About this exercise: Keep every line of the data below that has the string "Record" and present those lines.

Data under study:
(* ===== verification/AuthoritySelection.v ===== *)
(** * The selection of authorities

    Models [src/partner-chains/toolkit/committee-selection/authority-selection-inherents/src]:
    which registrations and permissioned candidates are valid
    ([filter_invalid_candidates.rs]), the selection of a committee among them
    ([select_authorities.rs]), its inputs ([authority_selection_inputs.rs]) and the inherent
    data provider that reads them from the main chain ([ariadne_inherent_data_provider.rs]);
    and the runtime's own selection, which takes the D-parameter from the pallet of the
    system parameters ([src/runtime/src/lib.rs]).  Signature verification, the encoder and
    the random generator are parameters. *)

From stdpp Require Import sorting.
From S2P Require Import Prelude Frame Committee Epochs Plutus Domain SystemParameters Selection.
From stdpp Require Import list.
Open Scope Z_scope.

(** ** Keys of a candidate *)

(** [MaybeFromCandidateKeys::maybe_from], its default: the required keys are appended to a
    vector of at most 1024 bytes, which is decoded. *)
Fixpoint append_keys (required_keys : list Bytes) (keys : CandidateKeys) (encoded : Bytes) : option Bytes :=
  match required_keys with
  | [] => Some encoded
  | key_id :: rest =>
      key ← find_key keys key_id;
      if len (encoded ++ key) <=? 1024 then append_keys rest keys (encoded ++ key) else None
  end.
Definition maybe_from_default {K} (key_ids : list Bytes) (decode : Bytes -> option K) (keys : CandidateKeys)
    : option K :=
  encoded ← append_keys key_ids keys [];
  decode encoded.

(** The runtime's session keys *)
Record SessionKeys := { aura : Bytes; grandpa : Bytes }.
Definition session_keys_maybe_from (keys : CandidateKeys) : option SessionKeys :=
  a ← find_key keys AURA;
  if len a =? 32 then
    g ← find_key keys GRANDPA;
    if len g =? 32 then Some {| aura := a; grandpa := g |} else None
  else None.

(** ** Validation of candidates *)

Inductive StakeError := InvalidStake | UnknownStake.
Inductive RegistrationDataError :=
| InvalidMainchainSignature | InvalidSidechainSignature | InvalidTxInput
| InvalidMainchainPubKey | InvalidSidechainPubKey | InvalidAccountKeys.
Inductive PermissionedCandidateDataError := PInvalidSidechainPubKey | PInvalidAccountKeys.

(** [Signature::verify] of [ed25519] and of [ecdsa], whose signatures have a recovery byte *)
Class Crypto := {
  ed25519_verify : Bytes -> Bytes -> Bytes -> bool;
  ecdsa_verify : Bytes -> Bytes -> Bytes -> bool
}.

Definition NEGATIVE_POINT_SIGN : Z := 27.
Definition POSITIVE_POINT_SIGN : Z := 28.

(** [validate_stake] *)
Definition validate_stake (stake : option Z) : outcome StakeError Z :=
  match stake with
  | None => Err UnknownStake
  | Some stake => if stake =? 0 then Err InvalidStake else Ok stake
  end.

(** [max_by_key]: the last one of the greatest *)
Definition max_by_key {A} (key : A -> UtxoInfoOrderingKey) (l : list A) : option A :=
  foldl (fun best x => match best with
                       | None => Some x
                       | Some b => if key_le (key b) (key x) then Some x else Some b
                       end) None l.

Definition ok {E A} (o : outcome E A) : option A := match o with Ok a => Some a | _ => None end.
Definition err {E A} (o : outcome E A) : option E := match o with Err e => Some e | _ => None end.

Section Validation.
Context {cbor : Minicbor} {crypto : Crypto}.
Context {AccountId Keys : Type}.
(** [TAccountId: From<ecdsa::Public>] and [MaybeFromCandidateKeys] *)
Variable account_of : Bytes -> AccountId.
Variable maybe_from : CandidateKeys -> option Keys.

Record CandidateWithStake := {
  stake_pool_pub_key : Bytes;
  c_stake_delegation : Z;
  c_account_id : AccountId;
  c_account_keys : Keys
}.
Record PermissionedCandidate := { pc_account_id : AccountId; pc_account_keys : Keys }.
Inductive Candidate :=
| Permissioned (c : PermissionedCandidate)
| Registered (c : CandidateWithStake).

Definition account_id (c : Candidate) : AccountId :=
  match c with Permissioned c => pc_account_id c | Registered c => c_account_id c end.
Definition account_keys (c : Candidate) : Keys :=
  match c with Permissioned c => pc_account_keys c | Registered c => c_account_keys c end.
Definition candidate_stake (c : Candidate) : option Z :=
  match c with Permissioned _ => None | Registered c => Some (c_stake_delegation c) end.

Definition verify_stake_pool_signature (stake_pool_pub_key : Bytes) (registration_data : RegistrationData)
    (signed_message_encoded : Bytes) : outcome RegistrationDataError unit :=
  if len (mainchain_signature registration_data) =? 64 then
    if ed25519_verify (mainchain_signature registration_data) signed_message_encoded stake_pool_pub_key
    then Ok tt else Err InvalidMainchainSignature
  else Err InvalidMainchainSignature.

--

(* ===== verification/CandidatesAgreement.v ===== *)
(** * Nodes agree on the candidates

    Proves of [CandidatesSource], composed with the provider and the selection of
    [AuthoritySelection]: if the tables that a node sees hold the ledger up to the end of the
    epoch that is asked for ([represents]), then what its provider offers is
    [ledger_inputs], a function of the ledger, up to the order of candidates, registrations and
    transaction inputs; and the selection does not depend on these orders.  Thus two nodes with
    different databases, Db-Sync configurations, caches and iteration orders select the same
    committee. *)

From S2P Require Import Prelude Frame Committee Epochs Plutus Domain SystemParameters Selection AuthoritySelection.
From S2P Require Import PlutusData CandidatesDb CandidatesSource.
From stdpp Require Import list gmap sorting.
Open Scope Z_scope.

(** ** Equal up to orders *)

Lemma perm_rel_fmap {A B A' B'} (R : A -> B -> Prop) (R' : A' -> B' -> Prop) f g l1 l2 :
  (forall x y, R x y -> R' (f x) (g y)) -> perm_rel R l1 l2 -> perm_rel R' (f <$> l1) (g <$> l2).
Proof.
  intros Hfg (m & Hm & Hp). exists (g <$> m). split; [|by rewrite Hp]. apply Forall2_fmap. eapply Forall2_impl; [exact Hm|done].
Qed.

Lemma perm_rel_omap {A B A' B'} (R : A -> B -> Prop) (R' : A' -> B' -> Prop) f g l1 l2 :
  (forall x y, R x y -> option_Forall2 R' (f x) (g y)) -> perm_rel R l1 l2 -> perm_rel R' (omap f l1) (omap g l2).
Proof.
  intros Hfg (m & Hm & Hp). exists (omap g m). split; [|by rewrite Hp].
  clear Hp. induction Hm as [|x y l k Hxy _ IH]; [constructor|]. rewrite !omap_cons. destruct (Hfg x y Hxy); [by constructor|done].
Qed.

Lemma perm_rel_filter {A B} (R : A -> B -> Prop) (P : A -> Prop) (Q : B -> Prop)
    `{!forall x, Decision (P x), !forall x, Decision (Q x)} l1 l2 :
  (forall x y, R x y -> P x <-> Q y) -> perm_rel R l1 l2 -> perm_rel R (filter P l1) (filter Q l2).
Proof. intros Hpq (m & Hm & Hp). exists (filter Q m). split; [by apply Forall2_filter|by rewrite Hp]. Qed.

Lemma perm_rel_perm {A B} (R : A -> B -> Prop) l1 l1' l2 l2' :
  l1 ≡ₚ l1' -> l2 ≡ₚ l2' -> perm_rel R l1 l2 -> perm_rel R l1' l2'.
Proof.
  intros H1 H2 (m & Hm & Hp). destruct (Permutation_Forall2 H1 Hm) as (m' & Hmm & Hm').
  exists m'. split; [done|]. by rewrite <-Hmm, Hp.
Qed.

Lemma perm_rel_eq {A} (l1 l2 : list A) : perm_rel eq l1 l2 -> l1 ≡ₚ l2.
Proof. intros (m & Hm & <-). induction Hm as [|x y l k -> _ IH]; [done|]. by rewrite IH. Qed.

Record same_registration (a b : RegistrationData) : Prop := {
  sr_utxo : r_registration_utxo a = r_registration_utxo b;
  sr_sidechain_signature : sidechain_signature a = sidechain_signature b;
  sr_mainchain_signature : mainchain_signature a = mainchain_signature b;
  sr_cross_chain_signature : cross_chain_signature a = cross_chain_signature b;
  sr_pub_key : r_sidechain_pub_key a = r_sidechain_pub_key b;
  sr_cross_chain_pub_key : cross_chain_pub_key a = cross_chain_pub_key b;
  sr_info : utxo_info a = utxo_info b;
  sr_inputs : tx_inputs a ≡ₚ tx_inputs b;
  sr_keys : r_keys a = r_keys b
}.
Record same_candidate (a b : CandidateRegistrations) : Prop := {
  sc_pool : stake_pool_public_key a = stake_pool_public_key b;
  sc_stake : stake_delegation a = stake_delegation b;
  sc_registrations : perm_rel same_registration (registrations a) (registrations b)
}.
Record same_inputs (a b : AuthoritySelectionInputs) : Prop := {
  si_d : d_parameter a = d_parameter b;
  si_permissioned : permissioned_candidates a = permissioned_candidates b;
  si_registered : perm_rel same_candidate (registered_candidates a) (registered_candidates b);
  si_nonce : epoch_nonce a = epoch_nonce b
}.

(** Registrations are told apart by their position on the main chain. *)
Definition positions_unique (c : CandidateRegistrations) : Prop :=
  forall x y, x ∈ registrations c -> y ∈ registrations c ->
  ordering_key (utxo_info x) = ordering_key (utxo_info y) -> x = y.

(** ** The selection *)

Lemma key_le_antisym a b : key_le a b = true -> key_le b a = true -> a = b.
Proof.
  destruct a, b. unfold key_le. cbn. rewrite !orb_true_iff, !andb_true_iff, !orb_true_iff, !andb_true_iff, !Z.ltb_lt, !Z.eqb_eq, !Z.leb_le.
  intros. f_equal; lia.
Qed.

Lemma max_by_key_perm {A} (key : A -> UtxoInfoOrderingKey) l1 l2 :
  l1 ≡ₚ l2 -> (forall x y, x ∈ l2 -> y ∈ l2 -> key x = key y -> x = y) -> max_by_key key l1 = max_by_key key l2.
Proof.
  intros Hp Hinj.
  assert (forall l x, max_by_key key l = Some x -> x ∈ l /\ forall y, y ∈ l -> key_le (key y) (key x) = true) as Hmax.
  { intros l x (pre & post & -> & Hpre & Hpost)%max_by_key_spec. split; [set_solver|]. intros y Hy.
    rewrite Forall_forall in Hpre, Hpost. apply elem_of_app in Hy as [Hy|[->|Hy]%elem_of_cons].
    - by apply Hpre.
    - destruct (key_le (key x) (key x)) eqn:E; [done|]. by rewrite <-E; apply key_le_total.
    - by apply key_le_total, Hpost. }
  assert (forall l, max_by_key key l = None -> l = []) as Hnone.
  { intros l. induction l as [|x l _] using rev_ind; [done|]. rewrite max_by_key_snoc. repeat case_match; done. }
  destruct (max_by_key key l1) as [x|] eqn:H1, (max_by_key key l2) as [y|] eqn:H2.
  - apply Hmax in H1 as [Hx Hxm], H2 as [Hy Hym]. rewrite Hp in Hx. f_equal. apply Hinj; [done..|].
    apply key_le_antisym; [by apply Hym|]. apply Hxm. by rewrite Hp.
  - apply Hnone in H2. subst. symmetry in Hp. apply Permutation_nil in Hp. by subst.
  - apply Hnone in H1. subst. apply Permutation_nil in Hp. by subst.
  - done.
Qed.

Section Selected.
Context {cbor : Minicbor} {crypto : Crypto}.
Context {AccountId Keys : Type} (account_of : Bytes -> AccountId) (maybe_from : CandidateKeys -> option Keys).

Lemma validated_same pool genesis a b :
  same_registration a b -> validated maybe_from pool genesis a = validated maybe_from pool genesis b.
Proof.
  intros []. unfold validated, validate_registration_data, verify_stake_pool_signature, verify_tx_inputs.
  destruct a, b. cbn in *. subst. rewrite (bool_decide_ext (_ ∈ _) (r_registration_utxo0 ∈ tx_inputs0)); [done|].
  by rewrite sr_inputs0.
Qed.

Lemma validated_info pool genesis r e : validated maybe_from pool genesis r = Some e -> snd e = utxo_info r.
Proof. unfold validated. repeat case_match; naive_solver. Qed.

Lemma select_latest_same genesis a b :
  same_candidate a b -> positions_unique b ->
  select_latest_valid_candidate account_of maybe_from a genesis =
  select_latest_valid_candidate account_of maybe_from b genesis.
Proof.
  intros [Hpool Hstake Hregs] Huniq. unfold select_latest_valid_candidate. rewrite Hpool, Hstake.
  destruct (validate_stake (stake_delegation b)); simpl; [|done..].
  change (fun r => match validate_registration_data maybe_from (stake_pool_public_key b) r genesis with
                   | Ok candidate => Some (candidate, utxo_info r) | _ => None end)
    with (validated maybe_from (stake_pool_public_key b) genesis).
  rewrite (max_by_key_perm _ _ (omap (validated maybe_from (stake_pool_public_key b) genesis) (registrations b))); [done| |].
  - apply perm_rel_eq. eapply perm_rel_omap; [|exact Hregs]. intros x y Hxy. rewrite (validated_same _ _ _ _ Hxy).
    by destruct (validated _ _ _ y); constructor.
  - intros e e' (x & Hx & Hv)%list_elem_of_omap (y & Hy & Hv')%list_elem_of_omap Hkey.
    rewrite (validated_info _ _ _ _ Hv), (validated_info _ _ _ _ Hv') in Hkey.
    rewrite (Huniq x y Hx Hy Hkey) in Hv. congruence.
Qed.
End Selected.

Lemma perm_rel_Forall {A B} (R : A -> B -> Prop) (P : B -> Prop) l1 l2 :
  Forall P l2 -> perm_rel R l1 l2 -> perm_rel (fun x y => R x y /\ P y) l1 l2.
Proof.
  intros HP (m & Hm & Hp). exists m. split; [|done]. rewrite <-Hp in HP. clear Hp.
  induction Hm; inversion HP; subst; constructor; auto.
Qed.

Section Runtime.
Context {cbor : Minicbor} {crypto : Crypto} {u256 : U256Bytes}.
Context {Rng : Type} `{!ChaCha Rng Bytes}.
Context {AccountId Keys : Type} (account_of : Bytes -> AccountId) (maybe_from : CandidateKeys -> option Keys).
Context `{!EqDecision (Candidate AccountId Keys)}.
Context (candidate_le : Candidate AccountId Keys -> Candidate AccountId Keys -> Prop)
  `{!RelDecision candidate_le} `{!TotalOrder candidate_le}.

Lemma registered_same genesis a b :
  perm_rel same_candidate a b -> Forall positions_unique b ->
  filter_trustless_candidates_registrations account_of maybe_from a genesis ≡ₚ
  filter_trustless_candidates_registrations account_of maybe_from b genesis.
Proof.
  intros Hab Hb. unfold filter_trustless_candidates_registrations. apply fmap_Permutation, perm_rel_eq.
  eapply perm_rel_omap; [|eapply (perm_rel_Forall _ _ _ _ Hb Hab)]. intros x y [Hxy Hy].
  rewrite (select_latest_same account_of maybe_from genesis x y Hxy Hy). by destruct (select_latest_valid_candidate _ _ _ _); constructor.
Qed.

Worked solution:
Record SessionKeys := { aura : Bytes; grandpa : Bytes }.
Record CandidateWithStake := {
Record PermissionedCandidate := { pc_account_id : AccountId; pc_account_keys : Keys }.
Record same_registration (a b : RegistrationData) : Prop := {
Record same_candidate (a b : CandidateRegistrations) : Prop := {
Record same_inputs (a b : AuthoritySelectionInputs) : Prop := {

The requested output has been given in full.